* [GIVEN DATA]
+---+
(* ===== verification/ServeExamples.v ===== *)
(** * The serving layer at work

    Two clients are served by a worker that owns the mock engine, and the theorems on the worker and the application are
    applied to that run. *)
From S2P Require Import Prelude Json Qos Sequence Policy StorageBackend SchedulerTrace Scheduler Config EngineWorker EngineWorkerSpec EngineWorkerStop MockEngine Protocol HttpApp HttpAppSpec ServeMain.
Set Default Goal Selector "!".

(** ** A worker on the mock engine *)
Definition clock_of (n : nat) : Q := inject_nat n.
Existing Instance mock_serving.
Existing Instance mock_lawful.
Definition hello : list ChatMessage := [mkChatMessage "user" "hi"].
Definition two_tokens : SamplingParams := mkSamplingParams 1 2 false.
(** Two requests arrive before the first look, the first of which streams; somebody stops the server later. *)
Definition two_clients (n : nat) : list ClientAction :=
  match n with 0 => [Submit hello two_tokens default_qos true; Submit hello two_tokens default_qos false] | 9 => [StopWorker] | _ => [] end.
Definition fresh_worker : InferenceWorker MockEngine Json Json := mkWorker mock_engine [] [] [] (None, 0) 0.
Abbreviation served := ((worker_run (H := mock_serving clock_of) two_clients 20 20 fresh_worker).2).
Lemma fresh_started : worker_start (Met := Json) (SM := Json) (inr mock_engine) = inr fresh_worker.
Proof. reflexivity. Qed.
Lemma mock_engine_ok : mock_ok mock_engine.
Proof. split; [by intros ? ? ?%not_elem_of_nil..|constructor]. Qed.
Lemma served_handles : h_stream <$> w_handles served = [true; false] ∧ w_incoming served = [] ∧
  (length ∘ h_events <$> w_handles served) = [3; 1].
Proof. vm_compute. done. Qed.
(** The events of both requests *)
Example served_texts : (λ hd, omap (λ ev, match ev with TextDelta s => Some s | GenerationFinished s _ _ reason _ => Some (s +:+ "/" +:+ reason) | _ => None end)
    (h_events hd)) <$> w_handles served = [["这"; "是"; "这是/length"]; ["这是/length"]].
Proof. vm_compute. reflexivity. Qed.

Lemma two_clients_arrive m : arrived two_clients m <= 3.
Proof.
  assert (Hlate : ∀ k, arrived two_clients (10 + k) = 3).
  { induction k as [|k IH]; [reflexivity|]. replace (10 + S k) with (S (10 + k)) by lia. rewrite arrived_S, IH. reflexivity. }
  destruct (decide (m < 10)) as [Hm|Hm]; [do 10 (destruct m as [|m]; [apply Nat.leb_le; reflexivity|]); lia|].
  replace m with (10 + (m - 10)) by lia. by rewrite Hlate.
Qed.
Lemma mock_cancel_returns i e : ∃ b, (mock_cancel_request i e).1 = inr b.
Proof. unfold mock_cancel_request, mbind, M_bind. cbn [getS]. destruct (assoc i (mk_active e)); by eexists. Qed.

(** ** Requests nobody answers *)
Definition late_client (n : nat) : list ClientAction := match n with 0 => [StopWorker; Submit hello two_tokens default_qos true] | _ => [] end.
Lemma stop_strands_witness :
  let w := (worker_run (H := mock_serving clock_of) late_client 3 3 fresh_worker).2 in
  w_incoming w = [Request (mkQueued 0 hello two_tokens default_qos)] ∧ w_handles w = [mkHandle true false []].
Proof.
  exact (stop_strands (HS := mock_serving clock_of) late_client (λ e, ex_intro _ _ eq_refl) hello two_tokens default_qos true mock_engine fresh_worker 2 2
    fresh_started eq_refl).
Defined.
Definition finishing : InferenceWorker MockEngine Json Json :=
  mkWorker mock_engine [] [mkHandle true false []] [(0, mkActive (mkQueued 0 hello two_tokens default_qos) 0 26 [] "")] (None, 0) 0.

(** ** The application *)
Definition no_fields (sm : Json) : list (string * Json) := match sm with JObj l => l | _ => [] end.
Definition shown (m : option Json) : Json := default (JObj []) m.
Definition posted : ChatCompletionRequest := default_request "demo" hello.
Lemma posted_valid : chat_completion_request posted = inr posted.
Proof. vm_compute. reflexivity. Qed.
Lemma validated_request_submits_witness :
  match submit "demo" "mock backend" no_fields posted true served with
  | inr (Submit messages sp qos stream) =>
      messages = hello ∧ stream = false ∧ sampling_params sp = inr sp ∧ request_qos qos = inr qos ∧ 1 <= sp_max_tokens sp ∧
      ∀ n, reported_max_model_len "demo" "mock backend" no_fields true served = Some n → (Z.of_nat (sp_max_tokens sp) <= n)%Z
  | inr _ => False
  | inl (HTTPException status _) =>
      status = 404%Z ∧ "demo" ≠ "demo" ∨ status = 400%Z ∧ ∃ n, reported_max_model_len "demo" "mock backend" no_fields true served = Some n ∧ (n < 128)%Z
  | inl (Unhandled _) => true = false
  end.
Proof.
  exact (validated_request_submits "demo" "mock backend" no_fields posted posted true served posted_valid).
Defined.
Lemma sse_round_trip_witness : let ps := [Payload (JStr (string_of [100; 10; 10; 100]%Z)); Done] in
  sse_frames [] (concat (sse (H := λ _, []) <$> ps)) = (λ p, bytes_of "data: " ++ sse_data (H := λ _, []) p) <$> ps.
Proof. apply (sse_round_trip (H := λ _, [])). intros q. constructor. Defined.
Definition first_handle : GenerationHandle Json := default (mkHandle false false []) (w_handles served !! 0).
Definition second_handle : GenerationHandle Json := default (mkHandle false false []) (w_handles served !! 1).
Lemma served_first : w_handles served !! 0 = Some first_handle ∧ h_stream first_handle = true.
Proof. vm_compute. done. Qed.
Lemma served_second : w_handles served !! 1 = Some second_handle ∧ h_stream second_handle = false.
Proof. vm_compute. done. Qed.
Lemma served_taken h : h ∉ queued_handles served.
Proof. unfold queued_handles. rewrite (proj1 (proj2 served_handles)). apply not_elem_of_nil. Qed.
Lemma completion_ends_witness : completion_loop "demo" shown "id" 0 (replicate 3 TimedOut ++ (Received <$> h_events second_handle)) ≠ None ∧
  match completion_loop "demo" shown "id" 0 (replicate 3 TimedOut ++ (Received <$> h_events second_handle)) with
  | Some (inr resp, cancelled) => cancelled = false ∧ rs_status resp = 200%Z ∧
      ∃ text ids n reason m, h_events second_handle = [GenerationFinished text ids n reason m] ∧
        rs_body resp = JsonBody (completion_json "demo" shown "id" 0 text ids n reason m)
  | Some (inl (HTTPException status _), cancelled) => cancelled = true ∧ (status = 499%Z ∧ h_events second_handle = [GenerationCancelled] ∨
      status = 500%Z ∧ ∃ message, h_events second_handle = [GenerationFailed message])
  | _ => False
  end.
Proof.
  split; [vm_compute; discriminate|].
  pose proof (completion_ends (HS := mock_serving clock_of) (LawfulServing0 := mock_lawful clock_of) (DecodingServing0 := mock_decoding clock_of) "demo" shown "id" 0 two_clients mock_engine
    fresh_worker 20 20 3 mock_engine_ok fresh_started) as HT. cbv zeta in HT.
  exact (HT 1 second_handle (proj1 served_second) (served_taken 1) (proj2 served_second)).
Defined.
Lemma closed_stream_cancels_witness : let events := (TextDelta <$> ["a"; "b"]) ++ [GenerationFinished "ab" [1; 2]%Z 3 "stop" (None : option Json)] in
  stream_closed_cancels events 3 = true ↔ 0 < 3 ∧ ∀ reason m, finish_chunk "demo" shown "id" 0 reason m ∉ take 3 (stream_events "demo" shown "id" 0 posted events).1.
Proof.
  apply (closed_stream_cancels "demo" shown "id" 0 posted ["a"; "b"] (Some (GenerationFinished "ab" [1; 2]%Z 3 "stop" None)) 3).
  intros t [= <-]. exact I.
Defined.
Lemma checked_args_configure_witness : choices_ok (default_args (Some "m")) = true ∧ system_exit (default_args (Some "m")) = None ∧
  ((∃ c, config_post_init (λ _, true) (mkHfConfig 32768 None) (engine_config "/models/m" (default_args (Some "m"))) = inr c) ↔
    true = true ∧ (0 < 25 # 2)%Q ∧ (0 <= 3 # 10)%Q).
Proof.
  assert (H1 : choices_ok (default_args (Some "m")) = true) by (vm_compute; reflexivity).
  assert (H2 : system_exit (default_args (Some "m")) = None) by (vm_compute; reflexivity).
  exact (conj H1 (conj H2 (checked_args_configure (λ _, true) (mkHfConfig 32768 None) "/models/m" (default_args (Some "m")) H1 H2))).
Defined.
+---+
* [WHAT TO WORK ON] Each line of the records above, from the first through the one containing "Example served_texts : (λ", is to be retyped exactly; no other line belongs.

* [RESPONSE AREA]
(* ===== verification/ServeExamples.v ===== *)
(** * The serving layer at work

    Two clients are served by a worker that owns the mock engine, and the theorems on the worker and the application are
    applied to that run. *)
From S2P Require Import Prelude Json Qos Sequence Policy StorageBackend SchedulerTrace Scheduler Config EngineWorker EngineWorkerSpec EngineWorkerStop MockEngine Protocol HttpApp HttpAppSpec ServeMain.
Set Default Goal Selector "!".

(** ** A worker on the mock engine *)
Definition clock_of (n : nat) : Q := inject_nat n.
Existing Instance mock_serving.
Existing Instance mock_lawful.
Definition hello : list ChatMessage := [mkChatMessage "user" "hi"].
Definition two_tokens : SamplingParams := mkSamplingParams 1 2 false.
(** Two requests arrive before the first look, the first of which streams; somebody stops the server later. *)
Definition two_clients (n : nat) : list ClientAction :=
  match n with 0 => [Submit hello two_tokens default_qos true; Submit hello two_tokens default_qos false] | 9 => [StopWorker] | _ => [] end.
Definition fresh_worker : InferenceWorker MockEngine Json Json := mkWorker mock_engine [] [] [] (None, 0) 0.
Abbreviation served := ((worker_run (H := mock_serving clock_of) two_clients 20 20 fresh_worker).2).
Lemma fresh_started : worker_start (Met := Json) (SM := Json) (inr mock_engine) = inr fresh_worker.
Proof. reflexivity. Qed.
Lemma mock_engine_ok : mock_ok mock_engine.
Proof. split; [by intros ? ? ?%not_elem_of_nil..|constructor]. Qed.
Lemma served_handles : h_stream <$> w_handles served = [true; false] ∧ w_incoming served = [] ∧
  (length ∘ h_events <$> w_handles served) = [3; 1].
Proof. vm_compute. done. Qed.
(** The events of both requests *)
Example served_texts : (λ hd, omap (λ ev, match ev with TextDelta s => Some s | GenerationFinished s _ _ reason _ => Some (s +:+ "/" +:+ reason) | _ => None end)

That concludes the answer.